連盈從未見過韓以風如此熱情主動的樣子,有些意外地看了看韓以風,又轉頭望向連軼。連軼沒有回應自己妹妹投來的徵詢目光,一雙黑眸微微低垂,沒什麼表情。
連盈只好笑道:“……好呀!歡迎呢。”
韓以風好像變了個人,一掃平素的清冷倨傲,笑容滿面地說這說那,簡直成了一位語言博士,天文地理陰陽八卦奇門遁甲,無所不知無所不談。連盈聽得十分新鮮,時不時發出一兩個感嘆詞,每到驚訝之處,都會下意識地別過視線,看一眼她哥哥。
一般來說,連軼會微笑著與她對視。但今天下午,連軼緘默地閉著雙唇,不知在想些什麼。
連盈忽然注意到,自從韓以風坐過來之後,連軼就沒有說過話。連盈是個看起來大大咧咧卻其實很細心的女人,她能隱約察覺到連軼的沉默裡藏著某種不快。她暗自想,怎麼回事?是不是老哥不歡迎韓以風坐過來?很快她又否定了自己的想法,因為如果老哥不歡迎韓以風,早就用某種方式拒絕了。她依然擺著專注傾聽韓以風話語的面孔,注意力卻飄到
連軼身上。
連軼拿起玻璃杯,慢慢地喝了一口檸檬水,又將玻璃杯輕輕放下。自始至終,他的視線一直靜靜地停留在淺藍色的桌面上。

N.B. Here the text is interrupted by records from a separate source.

(** The loader answers [True] only after the last assignment: then no file
    was missing, both task keys are in [models], [scalers] and [encoders],
    and [feature_names] is the parsed document. *)
Theorem load_true_means_loaded env w :
  fst (load_models_and_processors env w) = Ok true ->
  missing_files env = [] /\
  let g := glob (snd (load_models_and_processors env w)) in
  PyDict.mem "regression" (models g) = true /\
  PyDict.mem "classification" (models g) = true /\
  PyDict.mem "regression" (scalers g) = true /\
  PyDict.mem "classification" (scalers g) = true /\
  PyDict.mem "regression" (encoders g) = true /\
  PyDict.mem "classification" (encoders g) = true /\
  load_json env (os_path_join (BASE_DIR env) "feature_names.json")
  = Ok (feature_names g).
Proof.
  unfold load_models_and_processors, load_body. unfold_io.
  destruct (os_path_exists env (MODEL_DIR env));
    [destruct (os_listdir env (MODEL_DIR env)) as [files|e0]|];
    cbn [fst snd glob stdout]; try discriminate;
    (destruct (truthy (missing_files env)) eqn:Hm; cbn [fst snd glob stdout];
     [discriminate|]);
    apply truthy_false in Hm;
    repeat match goal with
      | |- context [load_estimator env ?p] =>
          destruct (load_estimator env p); cbn [fst snd glob stdout]; try discriminate
      | |- context [load_scaler env ?p] =>
          destruct (load_scaler env p); cbn [fst snd glob stdout]; try discriminate
      | |- context [load_encoders env ?p] =>
          destruct (load_encoders env p); cbn [fst snd glob stdout]; try discriminate
      end;
    (destruct (load_json env (os_path_join (BASE_DIR env) "feature_names.json")) eqn:Hj;
     cbn [fst snd glob stdout]; try discriminate);
    intros _; (split; [exact Hm|]);
    cbn [models scalers encoders feature_names set_model set_scaler set_encoders
           set_feature_names];
    rewrite !mem_set; repeat split; reflexivity.
Qed.
(** * xFasterTransformer: the forward orchestrator of [CommonDecoder]

    A shallow embedding of [src/models/common_decoder.h] (class
    [CommonDecoder]: constructor, [getDecoderContext], [prepareBuffers],
    [getAttnMask], both [forward] entry points), of
    [OptDecoder::prepareAttnMask] and [OptDecoder::embeddingForward], and of
    the accumulation kernel [xft::addto], followed by the properties the
    specification states about them (Part II) and by further properties of
    the code (Part III).

    Conventions.
    - A C++ [int] is a [Z]; every [int] operation of the source is written
      with the wrapping operators of module [Int] ([+i], [-i], [*i]), and
      the conversion from [int64_t] is [Int.of_int64].  Signed overflow is
      undefined behaviour in C++; theorems whose arithmetic could overflow
      carry the range hypotheses under which the source is defined.
    - A [float] is its IEEE-754 binary32 bit pattern (a [Z] in [0, 2^32)).
      A buffer is a function from element offsets to elements; a pointer
      into the activation buffer is its element offset from
      [actBuffers->Data()].
    - The build is the CPU build: [XFT_GPU] and [XFT_DEBUG] are undefined.
      [PIPELINE_PARALLEL] and the template parameter [ATTN_MLP_PARALLEL] are
      fields of [Model].
    - Numeric kernels that the repository keeps in other files (attention,
      FFN, embedding, collectives, KV-cache manager) are calls to an
      external handler: each call is appended to the decoder's [trace] and
      its effect on memory is the handler's. *)

From Stdlib Require Import ZArith List Bool Lia.
From stdpp Require Import base numbers list list_numbers option strings gmap.

Local Open Scope Z_scope.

她又瞥一眼連希,發現連希神色也有些不自在,彷彿想要避開什麼東西。連盈正納悶,桌子忽然伴隨“啪”的一聲,猛地一震。
一桌人從各自思緒中回過神來,齊齊看向那忽然站起來,用力按住桌面的人。
“你幹什麼?”韓以風抬頭問道。
紀言雙手撐著桌面,腦袋眩暈,有片刻竟無法說話。射向他的視線鋒利灼熱,令他悶熱得汗淋淋的身體愈發難受。
“洗手間在哪?”紀言抓住一個路過的服務生。
服務員吃了一驚,道:“啊,您上二樓,左拐十米就到了。”
紀言不願也不敢分辨,那些停留在自己身上的視線,究竟是誰的,究竟有什麼含義。他匆匆離開座位,急促地道:“我去趟洗手間。”說罷快步離開。
走進廁所,關上門,脫掉壓在身上的沉重的怪獸服。